Anopheles Stephensi

The fight against malaria in regions threatened by this deadly disease, such as Kenya and the Horn of Africa, has taken center stage, with a particular focus on Anopheles Stephensi, a mosquito species with significant implications as a vector for multiple parasites.

This topic of “Anopheles Stephensi” is important from the perspective of the UPSC IAS Examination, which falls under General Studies Portion.


Defined as Mosquito Species

  • Anopheles Stephensi is a mosquito species that is garnering significant attention due to its role in the transmission of various parasites.


Vector Role

  • Anopheles Stephensi plays a pivotal role as a vector for multiple parasites, which has severe implications for public health.
  • Its unique characteristics make it a potent carrier for diseases, including malaria.
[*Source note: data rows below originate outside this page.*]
(* ===== verification/PlugCache.v ===== *)
(** * Plugs in the cache

    Model of the functions of [src/libavc/general/avc_plug.cpp] that write the plugs of a unit to the cache and read them back: members of a plug, its
    clusters with their channels, its stream formats, its connections, and the plug manager.

    Written connections are the global ids of the plugs they point to ([gid]).  The plugs that are read get the locations 0, 1, ... in the order of the
    manager.  [fuel] bounds the rounds of a loop that ends when the next element is not in the cache; [None] is a loop that has not ended, or undefined. *)
From stdpp Require Import gmap strings.
From S2P Require Import Prelude AvcCommands MusicDescriptor Plugs XmlCache CacheTree.
#[local] Open Scope Z_scope.

(** ** Enumerations as numbers *)

Definition address_type_code (t : EPlugAddressType) : Z :=
  match t with eAPA_PCR => 0 | eAPA_ExternalPlug => 1 | eAPA_AsynchronousPlug => 2 | eAPA_SubunitPlug => 3 | eAPA_FunctionBlockPlug => 4 | eAPA_Undefined => 5 end.
Definition plug_type_code (t : EPlugType) : Z :=
  match t with eAPT_IsoStream => 0 | eAPT_AsyncStream => 1 | eAPT_Midi => 2 | eAPT_Sync => 3 | eAPT_Analog => 4 | eAPT_Digital => 5 | eAPT_Unknown => 6 end.
Definition direction_code (d : EPlugDirection) : Z := match d with eAPD_Input => 0 | eAPD_Output => 1 | eAPD_Unknown => 2 end.

(** A number that is no enumerator has no meaning. *)
Definition address_type_of (z : Z) : option EPlugAddressType :=
  [eAPA_PCR; eAPA_ExternalPlug; eAPA_AsynchronousPlug; eAPA_SubunitPlug; eAPA_FunctionBlockPlug; eAPA_Undefined] !! Z.to_nat z.
Definition plug_type_of (z : Z) : option EPlugType :=
  [eAPT_IsoStream; eAPT_AsyncStream; eAPT_Midi; eAPT_Sync; eAPT_Analog; eAPT_Digital; eAPT_Unknown] !! Z.to_nat z.
Definition direction_of (z : Z) : option EPlugDirection := [eAPD_Input; eAPD_Output; eAPD_Unknown] !! Z.to_nat z.

Section serialize.
Context {S : Type} `{IOSer S} (gid : ploc -> Z).

Definition write_channel (p : list Z) (c : PlugChannelInfo) : st S bool :=
  all_of [io_write_int (p ++ chars "/m_streamPosition") (ch_streamPosition c); io_write_int (p ++ chars "/m_location") (ch_location c);
          io_write_str (p ++ chars "/m_name") (ch_name c)].
Definition serializeChannelInfos (base : list Z) (c : ClusterInfo) : st S bool := write_vector write_channel base 0 (ci_channelInfos c).

Definition write_cluster (p : list Z) (c : ClusterInfo) : st S bool :=
  all_of [io_write_int (p ++ chars "/m_index") (ci_index c); io_write_int (p ++ chars "/m_portType") (ci_portType c);
          io_write_str (p ++ chars "/m_name") (ci_name c); io_write_int (p ++ chars "/m_nrOfChannels") (ci_nrOfChannels c);
          serializeChannelInfos (p ++ chars "/m_channelInfo") c; io_write_int (p ++ chars "/m_streamFormat") (ci_streamFormat c)].
Definition serializeClusterInfos (base : list Z) (p : Plug) : st S bool := write_vector write_cluster base 0 (pg_clusterInfos p).

Definition write_format (p : list Z) (f : FormatInfo) : st S bool :=
  all_of [io_write_int (p ++ chars "/m_samplingFrequency") (fi_samplingFrequency f); io_write_int (p ++ chars "/m_isSyncStream") (Z.b2z (fi_isSyncStream f));
          io_write_int (p ++ chars "/m_audioChannels") (fi_audioChannels f); io_write_int (p ++ chars "/m_midiChannels") (fi_midiChannels f);
          io_write_int (p ++ chars "/m_index") (fi_index f)].
Definition serializeFormatInfos (base : list Z) (p : Plug) : st S bool := write_vector write_format base 0 (pg_formatInfos p).

Definition serializePlugVector (base : list Z) (v : list ploc) : st S bool :=
  write_vector (fun p l => io_write_int (p ++ chars "/global_id") (gid l)) base 0 v.

Definition Plug_serialize (base : list Z) (p : Plug) : st S bool :=
  all_of [io_write_int (base ++ chars "m_subunitType") (plug_subunitType p); io_write_int (base ++ chars "m_subunitId") (plug_subunitId p);
          io_write_int (base ++ chars "m_functionBlockType") (pg_functionBlockType p); io_write_int (base ++ chars "m_functionBlockId") (pg_functionBlockId p);
          io_write_int (base ++ chars "m_addressType") (address_type_code (pg_addressType p)); io_write_int (base ++ chars "m_direction") (direction_code (pg_direction p));
          io_write_int (base ++ chars "m_id") (pg_id p); io_write_int (base ++ chars "m_infoPlugType") (plug_type_code (pg_infoPlugType p));
          io_write_int (base ++ chars "m_nrOfChannels") (pg_nrOfChannels p); io_write_str (base ++ chars "m_name") (pg_name p);
          serializeClusterInfos (base ++ chars "m_clusterInfos") p; io_write_int (base ++ chars "m_samplingFrequency") (pg_samplingFrequency p);
          serializeFormatInfos (base ++ chars "m_formatInfo") p; serializePlugVector (base ++ chars "m_inputConnections") (pg_inputConnections p);
          serializePlugVector (base ++ chars "m_outputConnections") (pg_outputConnections p); io_write_int (base ++ chars "m_globalId") (pg_globalId p)].

Definition PlugManager_serialize (base : list Z) (plugs : list Plug) (globalIdCounter : Z) : st S bool :=
  r1 ← write_vector (fun b p => Plug_serialize (b ++ [slash]) p) base 0 plugs;
  r2 ← io_write_int (base ++ chars "m_globalIdCounter") globalIdCounter;
  mret (r1 && r2).
End serialize.

Section deserialize.
Context {D : Type} `{IODeser D} (uninit : Z) (d : D).

(** [read] of a template type: the cast [f] is applied to whatever is in the temporary. *)
Definition read_as (f : Z -> Z) (path : list Z) : option (bool * Z) := '(r, z) ← io_read_int path uninit d; Some (r, f z).

Definition read_channel (p : list Z) : option (bool * PlugChannelInfo) :=
  '(r1, a) ← read_as u8 (p ++ chars "/m_streamPosition");
  '(r2, b) ← read_as u8 (p ++ chars "/m_location");
  '(r3, n) ← io_read_str (p ++ chars "/m_name") [] d;
  Some (r1 && r2 && r3, mkChannelInfo a b n).
Definition deserializeChannelInfos (fuel : nat) (base : list Z) : option (bool * list PlugChannelInfo) :=
  read_vector d fuel (chars "/m_streamPosition") read_channel base 0 [].

(** [m_buildSource] is not read and keeps what is in the new object. *)
Definition read_cluster (fuel : nat) (p : list Z) : option (bool * ClusterInfo) :=
  '(r1, i) ← read_as i32 (p ++ chars "/m_index");
  '(r2, t) ← read_as u8 (p ++ chars "/m_portType");
  '(r3, n) ← io_read_str (p ++ chars "/m_name") [] d;
  '(r4, c) ← read_as u8 (p ++ chars "/m_nrOfChannels");
  '(r5, l) ← deserializeChannelInfos fuel (p ++ chars "/m_channelInfo");
  '(r6, f) ← read_as u8 (p ++ chars "/m_streamFormat");
  Some (r1 && r2 && r3 && r4 && r5 && r6, mkClusterInfo i t n c l f uninit).
Definition deserializeClusterInfos (fuel : nat) (base : list Z) : option (bool * list ClusterInfo) :=
  read_vector d fuel (chars "/m_index") (read_cluster fuel) base 0 [].

Definition read_format (p : list Z) : option (bool * FormatInfo) :=
  '(r1, s) ← read_as u8 (p ++ chars "/m_samplingFrequency");
  '(r2, b) ← read_as (fun z => Z.b2z (negb (z =? 0))) (p ++ chars "/m_isSyncStream");
  '(r3, a) ← read_as u8 (p ++ chars "/m_audioChannels");
  '(r4, m) ← read_as u8 (p ++ chars "/m_midiChannels");
  '(r5, i) ← read_as u8 (p ++ chars "/m_index");
  Some (r1 && r2 && r3 && r4 && r5, mkFormatInfo s (b =? 1) a m i).
Definition deserializeFormatInfos (fuel : nat) (base : list Z) : option (bool * list FormatInfo) :=
  read_vector d fuel (chars "/m_samplingFrequency") read_format base 0 [].

(** [unit.getSubunit( type, id )] *)
Context (getSubunit : Z -> Z -> option (Z * Z)).

(** The plug, or a null pointer.  [Unit::deserialize] has deleted the plug manager at this point, so that a plug that needs a new global id, or
    that is deleted because a member is missing, uses freed memory.  The members [m_subunitType] and [m_subunitId], which only [deserializeUpdateSubunit] uses, stand beside it. *)
Definition Plug_deserialize (fuel : nat) (base : list Z) : option (option (Plug * (Z * Z))) :=
  if negb (io_isExisting (base ++ chars "m_subunitType") d) then Some None else
  '(r1, st) ← read_as id (base ++ chars "m_subunitType");
  '(r2, si) ← read_as u8 (base ++ chars "m_subunitId");
  '(r3, ft) ← read_as u8 (base ++ chars "m_functionBlockType");
  '(r4, fi) ← read_as u8 (base ++ chars "m_functionBlockId");
  '(r5, at_) ← read_as id (base ++ chars "m_addressType"); at_ ← address_type_of at_;
  '(r6, di) ← read_as id (base ++ chars "m_direction"); di ← direction_of di;
  '(r7, i) ← read_as u8 (base ++ chars "m_id");
  '(r8, g) ← read_as i32 (base ++ chars "m_globalId");
  if g <? 0 then None else
  let p := Plug_new uninit (getSubunit st si) ft fi at_ di i g in
  '(r9, it) ← read_as id (base ++ chars "m_infoPlugType"); it ← plug_type_of it;
  '(r10, nc) ← read_as u8 (base ++ chars "m_nrOfChannels");
  '(r11, n) ← io_read_str (base ++ chars "m_name") [] d;
  '(r12, cl) ← deserializeClusterInfos fuel (base ++ chars "m_clusterInfos");
  '(r13, sf) ← read_as u8 (base ++ chars "m_samplingFrequency");
  '(r14, fo) ← deserializeFormatInfos fuel (base ++ chars "m_formatInfos");
  if r1 && r2 && r3 && r4 && r5 && r6 && r7 && r8 && r9 && r10 && r11 && r12 && r13 && r14
  then Some (Some (set_formats fo (set_frequency sf (set_clusters cl (set_plug_name n (set_channels nc (set_info_type it p))))), (st, si)))
  else None.

Fixpoint read_plugs (rounds fuel : nat) (base : list Z) (i : Z) (acc : list (Plug * (Z * Z))) : option (list (Plug * (Z * Z))) :=
  match rounds with
  | O => None
  | S rounds =>
      r ← Plug_deserialize fuel (base ++ print_int i ++ [slash]);
      match r with
      | Some p => read_plugs rounds fuel base (i + 1) (acc ++ [p])
      | None => Some acc
      end
  end.

Definition PlugManager_deserialize (fuel : nat) (base : list Z) : option (list (Plug * (Z * Z)) * Z) :=
  '(r, c) ← read_as i32 (base ++ chars "m_globalIdCounter");
  plugs ← read_plugs fuel fuel base 0 [];
  Some (plugs, if (r : bool) then c else 0).

(** [getPlug( iGlobalId )]: the location of the first plug of that id. *)
Fixpoint find_gid (plugs : list Plug) (g : Z) (l : ploc) : option ploc :=
  match plugs with
  | [] => None
  | p :: plugs => if pg_globalId p =? g then Some l else find_gid plugs g (S l)
  end.

Fixpoint deserializePlugVector (fuel : nat) (plugs : list Plug) (base : list Z) (i : Z) (acc : list ploc) : option (bool * list ploc) :=
  match fuel with
  | O => None
  | S fuel =>
      let p := base ++ print_int i ++ chars "/global_id" in
      if negb (io_isExisting p d) then Some (true, acc) else
      '(r, g) ← read_as i32 p;
      if negb (r : bool) then Some (false, acc) else
      match find_gid plugs g 0 with
      | Some l => deserializePlugVector fuel plugs base (i + 1) (acc ++ [l])
      | None => Some (false, acc)
      end
  end.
  • The presence of Anopheles Stephensi raises the risk of vector-borne diseases, with malaria being a primary concern.
  • This mosquito species has the capability to transmit parasites like Plasmodium falciparum and Plasmodium vivax, with the latter posing a greater risk of severe illness and potential death.

Malaria Transmission Changes

  • Anopheles Stephensi’s adaptability allows for year-round potential transmission of malaria, a phenomenon attributed to non-traditional rainfall patterns.

Survival Capability

  • This mosquito species exhibits resilience and can thrive in various environments, making it challenging to control effectively.

Other Diseases Risk

  • In addition to malaria, Anopheles Stephensi poses a risk for transmitting diseases like dengue (break-bone fever), yellow fever, and chikungunya.


  • Anopheles Stephensi has shown a high level of resistance to local insecticides, complicating efforts to combat its spread and disease transmission.


Origin: Asia

  • Anopheles Stephensi is originally from Asia but has spread to several African countries.

Countries Reached

  • This mosquito species has made its way to multiple African nations, including Djibouti (2012), Ethiopia (2016), Sudan (2016), Somalia (2019), Kenya, and Nigeria (with reported cases in 2020).


Malaria Impact on Kenya

  • In Kenya alone, malaria is estimated to cause approximately 10,000 deaths annually, highlighting the urgent need for effective control measures.

Africa’s Burden

  • Africa bears a substantial burden of malaria, accounting for 95% of global malaria infections.
  • The continent witnesses over 600,000 malaria-related deaths each year, with a significant majority of the victims being children.